Believe it or not, not all psychopaths are violent or murderous. In fact, someone you know and love could technically be a psychopath. If all you watch are crime dramas (not that there’s anything wrong with that), you might be used to seeing the type of psychopath murderer that is frequently shown on screen, but in real life, what’s potentially even more interesting is the shades of gray in between. Some people can have psychopathic tendencies without being one, and others can be full-blown psychopaths but put their tendencies to good use.
Every human on this planet shares some psychopathic traits, to varying degrees. However, some are more callous and others are just darn good at hiding it. Curious to know how you rate? There’s a standardized test that you can take (#32 and #31 will tell you more about it). Think all psychopaths go to jail? Breaking news: you may have already met one today (#15 will tell you how likely you are to have already come across one on your path, today).
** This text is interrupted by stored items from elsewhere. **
(** C2.  For every creative and every uploaded video identifier, the video-ad
    step raises [AttributeError] on [thumbnail_url] (which [AdCreative] does
    not define) before any call is issued; so a build with an uploaded video,
    a first ad-set and a first creative ends in an exception, and no build
    ever records a video creative or a video ad. *)
Theorem video_ad_creation_always_fails env ad_account :
  (forall adset creative video_id s,
        AdCreative.getattr creative "thumbnail_url" = None /\
        _create_video_ad env ad_account adset creative video_id s
        = (s, Raise (AttributeError "AdCreative" "thumbnail_url")))
  /\ (forall params s s1 media_ids ad_set_params ad_sets creative creatives,
        FacebookCampaignParameters.ad_sets params
          = Some (ad_set_params :: ad_sets) ->
        FacebookCampaignParameters.ad_creatives params
          = Some (creative :: creatives) ->
        upload_media env ad_account (product_media_urls (product_obj s)) s
          = (s1, Ok media_ids) ->
        MediaIds.videos media_ids <> [] ->
        exists e, (create_campaign env ad_account params s).2 = Raise e)
  /\ (forall product params,
        Forall (fun e => image_ad_call e.1)
          (events (create_campaign env ad_account params
                     (initial_state product)).1)).
Proof.
  repeat apply conj.
  - intros. split; [reflexivity|apply create_video_ad_raises].
  - intros params s s1 media_ids ad_set_params ad_sets creative creatives
      Has Hcs Hupload Hvideos.
    change (raises_at (create_campaign env ad_account params) s).
    unfold create_campaign.
    apply raises_at_bind. intros s0 product [= <- <-].
    apply raises_at_bind. intros s1' media_ids'. rewrite Hupload.
    intros [= <- <-].
    apply raises_at_bind. intros s2 campaign _.
    apply raises_at_bind_l.
    by eapply raises_create_adsets_and_ads.
  - intros product params.
    eapply Forall_impl; [apply create_campaign_trace|].
    intros [c r]. simpl. destruct c; simpl; try done; naive_solver.
Qed.

Lemma video_ad_creation_always_fails_witness :
  exists e,
    (create_campaign stub_ok "act_1"
       (params_with (Some [adset_cold]) (Some [creative_with_link None]))
       (initial_state
          (product_abc ["https://x.test/1.jpg"] (Some ["https://x.test/1.mp4"])))).2
    = Raise e.
Proof.
  eapply (proj1 (proj2 (video_ad_creation_always_fails stub_ok "act_1"))).
  - reflexivity.
  - reflexivity.
  - vm_compute. reflexivity.
  - discriminate.
Defined.

(** ** Media uploader *)

Lemma upload_image_spec env ad_account url s :
  exists s' image_id new,
    _upload_image env ad_account url s = (s', Ok image_id) /\
    events s' = (events s ++ new)%list /\
    (forall ids,
       append_if_truthy ids image_id
       = (ids ++ omap image_upload_result new)%list) /\
    omap video_upload_result new = [] /\
    omap image_url_tried new = [url] /\
    omap video_url_tried new = [].
Proof.
  unfold _upload_image, try_except, mbind, M_bind, remote. simpl.
  destruct (respond env (events s) (http_get url)) as [body|msg]; simpl.
  - destruct (respond env _ (adimage_remote_create ad_account body))
      as [[|ch h]|msg]; simpl;
      eexists _, _, [_; _]; (split; [reflexivity|]); simpl;
      rewrite <- app_assoc; repeat split; intros; by rewrite ?app_nil_r.
  - eexists _, _, [_]; (split; [reflexivity|]); simpl.
    repeat split; intros; by rewrite ?app_nil_r.
Qed.

Lemma upload_video_spec env ad_account url s :
  exists s' video_id new,
    _upload_video env ad_account url s = (s', Ok video_id) /\
    events s' = (events s ++ new)%list /\
    (forall ids,
       append_if_truthy ids video_id
       = (ids ++ omap video_upload_result new)%list) /\
    omap image_upload_result new = [] /\
    omap image_url_tried new = [] /\
    omap video_url_tried new = [url].
Proof.
  unfold _upload_video, try_except, mbind, M_bind, remote. simpl.
  destruct (respond env (events s) (advideo_remote_create ad_account url))
    as [[|ch i]|msg]; simpl;
    eexists _, _, [_]; (split; [reflexivity|]); simpl;
    repeat split; intros; by rewrite ?app_nil_r.
Qed.

Lemma upload_images_loop env ad_account urls : forall ids s,
  exists s' ids' new,
    for_fold urls ids
      (fun ids image_url =>
         image_id ← _upload_image env ad_account image_url;
         mret (append_if_truthy ids image_id)) s = (s', Ok ids') /\
    events s' = (events s ++ new)%list /\
    ids' = (ids ++ omap image_upload_result new)%list /\
    omap video_upload_result new = [] /\
    omap image_url_tried new = urls /\
    omap video_url_tried new = [].
Proof.
  induction urls as [|url urls IH]; intros ids s; simpl.
  - exists s, ids, []. by rewrite !app_nil_r.
  - destruct (upload_image_spec env ad_account url s)
      as (s1 & image_id & new1 & Hrun & Hev & Hids & Hv & Hiu & Hvu).
    destruct (IH (append_if_truthy ids image_id) s1)
      as (s2 & ids' & new2 & Hrun2 & Hev2 & Hids2 & Hv2 & Hiu2 & Hvu2).
    exists s2, ids', (new1 ++ new2)%list.
    unfold mbind, M_bind in *. rewrite Hrun. simpl. rewrite Hrun2.
    rewrite !omap_app, Hev2, Hev, Hids2, Hids, Hv, Hv2, Hiu, Hiu2, Hvu, Hvu2.
    by rewrite !app_assoc.
Qed.

Lemma upload_videos_loop env ad_account urls : forall ids s,
  exists s' ids' new,
    for_fold urls ids
      (fun ids video_url =>
         video_id ← _upload_video env ad_account video_url;
         mret (append_if_truthy ids video_id)) s = (s', Ok ids') /\
    events s' = (events s ++ new)%list /\
    ids' = (ids ++ omap video_upload_result new)%list /\
    omap image_upload_result new = [] /\
    omap image_url_tried new = [] /\
    omap video_url_tried new = urls.
Proof.
  induction urls as [|url urls IH]; intros ids s; simpl.
  - exists s, ids, []. by rewrite !app_nil_r.
  - destruct (upload_video_spec env ad_account url s)
      as (s1 & video_id & new1 & Hrun & Hev & Hids & Hi & Hiu & Hvu).
    destruct (IH (append_if_truthy ids video_id) s1)
      as (s2 & ids' & new2 & Hrun2 & Hev2 & Hids2 & Hi2 & Hiu2 & Hvu2).
    exists s2, ids', (new1 ++ new2)%list.
    unfold mbind, M_bind in *. rewrite Hrun. simpl. rewrite Hrun2.
    rewrite !omap_app, Hev2, Hev, Hids2, Hids, Hi, Hi2, Hiu, Hiu2, Hvu, Hvu2.
    by rewrite !app_assoc.
Qed.

Lemma truthy_false_elements {A} (x : option (list A)) :
  truthy x = false -> elements_of x = [].
Proof. by destruct x as [[|? ?]|]. Qed.

Lemma upload_media_spec env ad_account media_urls s :
  upload_media_collects image_upload_result video_upload_result
    env ad_account media_urls s.
Proof.
  unfold upload_media_collects, upload_media.
  assert (exists s1 images new1,
    (if truthy (media_urls !! "images")
     then for_fold (elements_of (media_urls !! "images")) []
            (fun ids image_url =>
               image_id ← _upload_image env ad_account image_url;
               mret (append_if_truthy ids image_id))
     else mret []) s = (s1, Ok images) /\
    events s1 = (events s ++ new1)%list /\
    images = omap image_upload_result new1 /\
    omap video_upload_result new1 = [] /\
    omap image_url_tried new1 = elements_of (media_urls !! "images") /\
    omap video_url_tried new1 = [])
    as (s1 & images & new1 & Hrun1 & Hev1 & Himg1 & Hvid1 & Hiu1 & Hvu1).
  { destruct (truthy (media_urls !! "images")) eqn:Ht.
    - destruct (upload_images_loop env ad_account
                  (elements_of (media_urls !! "images")) [] s)
        as (s1 & images & new1 & ? & ? & ? & ? & ? & ?).
      by exists s1, images, new1.
    - exists s, [], []. rewrite app_nil_r, (truthy_false_elements _ Ht). done. }
  assert (exists s2 videos new2,
    (if truthy (media_urls !! "videos")
     then for_fold (elements_of (media_urls !! "videos")) []
            (fun ids video_url =>
               video_id ← _upload_video env ad_account video_url;
               mret (append_if_truthy ids video_id))
     else mret []) s1 = (s2, Ok videos) /\
    events s2 = (events s1 ++ new2)%list /\
    videos = omap video_upload_result new2 /\
    omap image_upload_result new2 = [] /\
    omap image_url_tried new2 = [] /\
    omap video_url_tried new2 = elements_of (media_urls !! "videos"))
    as (s2 & videos & new2 & Hrun2 & Hev2 & Hvid2 & Himg2 & Hiu2 & Hvu2).
  { destruct (truthy (media_urls !! "videos")) eqn:Ht.
    - destruct (upload_videos_loop env ad_account
                  (elements_of (media_urls !! "videos")) [] s1)
        as (s2 & videos & new2 & ? & ? & ? & ? & ? & ?).
      by exists s2, videos, new2.
    - exists s1, [], []. rewrite app_nil_r, (truthy_false_elements _ Ht). done. }
  exists s2, (MediaIds.mk images videos), (new1 ++ new2)%list.
  unfold mbind, M_bind in *. rewrite Hrun1. simpl. rewrite Hrun2. simpl.
  rewrite !omap_app, Hev2, Hev1, <- Himg1, <- Hvid2, Hvid1, Himg2, Hiu1, Hiu2,
    Hvu1, Hvu2.
  by rewrite !app_assoc, !app_nil_r.
Qed.

(** ** Counting create calls *)

Lemma count_calls_app p evs1 evs2 :
  count_calls p (evs1 ++ evs2) = count_calls p evs1 + count_calls p evs2.
Proof.
  induction evs1 as [|[c r] evs1 IH]; simpl; [done|]. rewrite IH. lia.
Qed.

Lemma adds_ret {A} p product (a : A) : adds p 0 product (mret a).
Proof. intros s Hs. exists s, a. repeat split; [done|lia]. Qed.

Lemma adds_bind {A B} p n1 n2 product (m : M A) (f : A -> M B) :
  adds p n1 product m -> (forall a, adds p n2 product (f a)) ->
  adds p (n1 + n2) product (m ≫= f).
Proof.
  intros Hm Hf s Hs. destruct (Hm s Hs) as (s1 & a & Hrun & Hp1 & Hc1).
  destruct (Hf a s1 Hp1) as (s2 & b & Hrun2 & Hp2 & Hc2).
  exists s2, b. unfold mbind, M_bind. rewrite Hrun, Hrun2.
  repeat split; [done|lia].
Qed.

Lemma adds_for_each {A} p n product (xs : list A) (body : A -> M unit) :
  (forall x, adds p n product (body x)) ->
  adds p (length xs * n) product (for_each xs body).
Proof.
  intros Hbody. induction xs as [|x xs IH]; simpl.
  - apply adds_ret.
  - apply adds_bind; [apply Hbody|intros _; apply IH].
Qed.

Lemma adds_strftime_now env p product :
  adds p 0 product (strftime_now env).
Proof. intros s Hs. eexists s, _. repeat split; [done|lia]. Qed.

Lemma adds_remote env p product c :
  accepts env c -> adds p (bit (p c)) product (remote env c).
Proof.
  intros Hc s Hs. destruct (Hc (events s)) as [payload Hr].
  eexists _, payload. unfold remote. rewrite Hr.
  repeat split; [done|]. simpl. rewrite count_calls_app. simpl.
  unfold bit. destruct (p c); lia.
Qed.

Lemma adds_link_or_sales p product creative :
  is_Some (HotmartProduct.urls product !! "sales") ->
  adds p 0 product (link_or_sales creative).
Proof.
  intros [url Hurl] s Hs. unfold link_or_sales.
  destruct (AdCreative.link_destination creative) as [[|ch dest]|];
    eexists s, _; unfold mbind, M_bind, get_product, getitem; simpl;
    rewrite ?Hs, ?Hurl; split_and!; try done; lia.
Qed.

Lemma adds_then_ret {A B} p n product (m : M A) (b : B) :
  adds p n product m -> adds p n product (m ;; mret b).
Proof.
  intros Hm s Hs. destruct (Hm s Hs) as (s1 & a & Hrun & Hp & Hc).
  exists s1, b. unfold mbind, M_bind. by rewrite Hrun.
Qed.

Lemma adds_iter_bind {A B} p n product (l : list A) (f : list A -> M B) :
  adds p n product (f l) -> adds p n product (iter (Some l) ≫= f).
Proof. intros Hf s Hs. exact (Hf s Hs). Qed.

Section Counting.
Variable env : Environ.
Variable ad_account : string.
Variable product : HotmartProduct.t.
Variables campaign_bit adset_bit creative_bit ad_bit : bool.

Hypothesis creates_accepted : forall c, is_create c = true -> accepts env c.
Hypothesis has_sales : is_Some (HotmartProduct.urls product !! "sales").

Let p := selects campaign_bit adset_bit creative_bit ad_bit.

Lemma adds_create_base_campaign params :
  adds p (bit campaign_bit) product (_create_base_campaign env ad_account params).
Proof.
  unfold _create_base_campaign.
  apply (adds_bind p 0 _); [apply adds_strftime_now|intros stamp].
  by apply (adds_remote env p product (account_create_campaign _ _)),
    creates_accepted.
Qed.

Lemma adds_create_adset campaign ad_set_params :
  adds p (bit adset_bit) product (_create_adset env campaign ad_set_params).
Proof.
  by apply (adds_remote env p product (adset_create _ _)), creates_accepted.
Qed.

Lemma adds_create_image_ad adset creative image_hash :
  adds p (bit creative_bit + bit ad_bit) product
    (_create_image_ad env ad_account adset creative image_hash).
Proof.
  unfold _create_image_ad.
  apply (adds_bind p 0 _); [apply adds_strftime_now|intros stamp].
  apply (adds_bind p 0 _); [by apply adds_link_or_sales|intros link].
  apply adds_bind; [|intros ad_creative].
  { by apply (adds_remote env p product (account_create_ad_creative _ _)),
      creates_accepted. }
  apply (adds_bind p 0 _); [apply adds_strftime_now|intros stamp'].
  apply adds_then_ret.
  by apply (adds_remote env p product (ad_create _ _)), creates_accepted.
Qed.

Lemma adds_create_ads adset creatives media_ids :
  MediaIds.videos media_ids = [] ->
  adds p (length creatives
          * (length (MediaIds.images media_ids) * (bit creative_bit + bit ad_bit)
             + 0))
    product
    (_create_ads env ad_account adset (Some creatives) media_ids).
Proof.
  intros Hvideos. unfold _create_ads. apply adds_iter_bind.
  apply adds_for_each. intros creative.
  apply adds_bind.
  - apply adds_for_each. intros image_hash. apply adds_create_image_ad.
  - intros _. rewrite Hvideos. apply adds_ret.
Qed.

Lemma adds_create_adsets_and_ads campaign params ad_sets creatives media_ids :
  FacebookCampaignParameters.ad_sets params = Some ad_sets ->
  FacebookCampaignParameters.ad_creatives params = Some creatives ->
  MediaIds.videos media_ids = [] ->
  adds p (length ad_sets
          * (bit adset_bit
             + length creatives
               * (length (MediaIds.images media_ids)
                  * (bit creative_bit + bit ad_bit) + 0)))
    product
    (create_adsets_and_ads env ad_account campaign params media_ids).
Proof.
  intros Has Hcs Hvideos. unfold create_adsets_and_ads. rewrite Has, Hcs.
  apply adds_iter_bind. apply adds_for_each. intros ad_set_params.
  apply adds_bind; [apply adds_create_adset|intros adset].
  by apply adds_create_ads.
Qed.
Psychopaths are a fascinating, sometimes scary kind of human being. They are not all pupils of Hannibal Lector, but, like with all things, it's still worth knowing more about them. Read on to learn 41 startling facts about the psychology of psychopaths.
Psychopaths are able to experience a range of human emotions. However, they do not experience them in the same way that you or I do. The part of the brain that controls the fear response is called the amygdala, and the outer layer it is much thinner than normal in the brain of a psychopath.
Because they find it challenging to experience and show fear themselves, psychopaths have difficulty responding to horror as displayed from non-psychopathic human beings. When a psychologist was studying a murderer with psychopathic tendencies, the woman said, in response to being shown a picture of a person with a frightened impression: “I don’t know what that expression is called, but I know it’s what people look like right before I stab them.”
Being a psychopath isn’t as simple as black or white, or nature versus nurture. Research suggests it’s a condition that has many grays—a person can have psychotic tendencies that range from moderate to severe. Some may even have a few of the characteristics, but not be among the murderous, villainous psychopaths.
A psychopath’s brain overproduces and overvalues dopamine—the neurotransmitter that activates the reward centers in our brains. So why do psychopaths get their kicks from manipulating others? Their dopamine receptors go into overdrive, giving them reason and greatly increasing their desire to get their own way.
Since psychopaths are so reward-driven, they tend to apply themselves 100%. They focus on the positive outcome rather than the negative, which causes them to push and push because the positive is all they see. Alternatively, this could land them in some very hot water should things not go according to plan.
A 2012 study showed that, contrary to the popular belief that psychopaths have no empathy, they do in fact have a “switch.” They are able to feel someone’s pain, and can come across as friendly and kind. However, they have the ability to use it when they please—generally leaving it off, and only turning it on when it serves them.
There is more research to be done regarding this “empathy switch” however scientists are hopeful that this might mean psychopathic criminals could be rehabilitated. However, if not, if a psychopath can just simply choose to flip on or off, then the repercussions could be more severe than initially thought.
Psychopaths have trouble processing rewards and punishments like normal people do—their decision-making skills therefore become questionable. When consequences shift from rewarding to punishing, they are unable to adjust their behavior accordingly, and are unable to differentiate a positive becoming a negative.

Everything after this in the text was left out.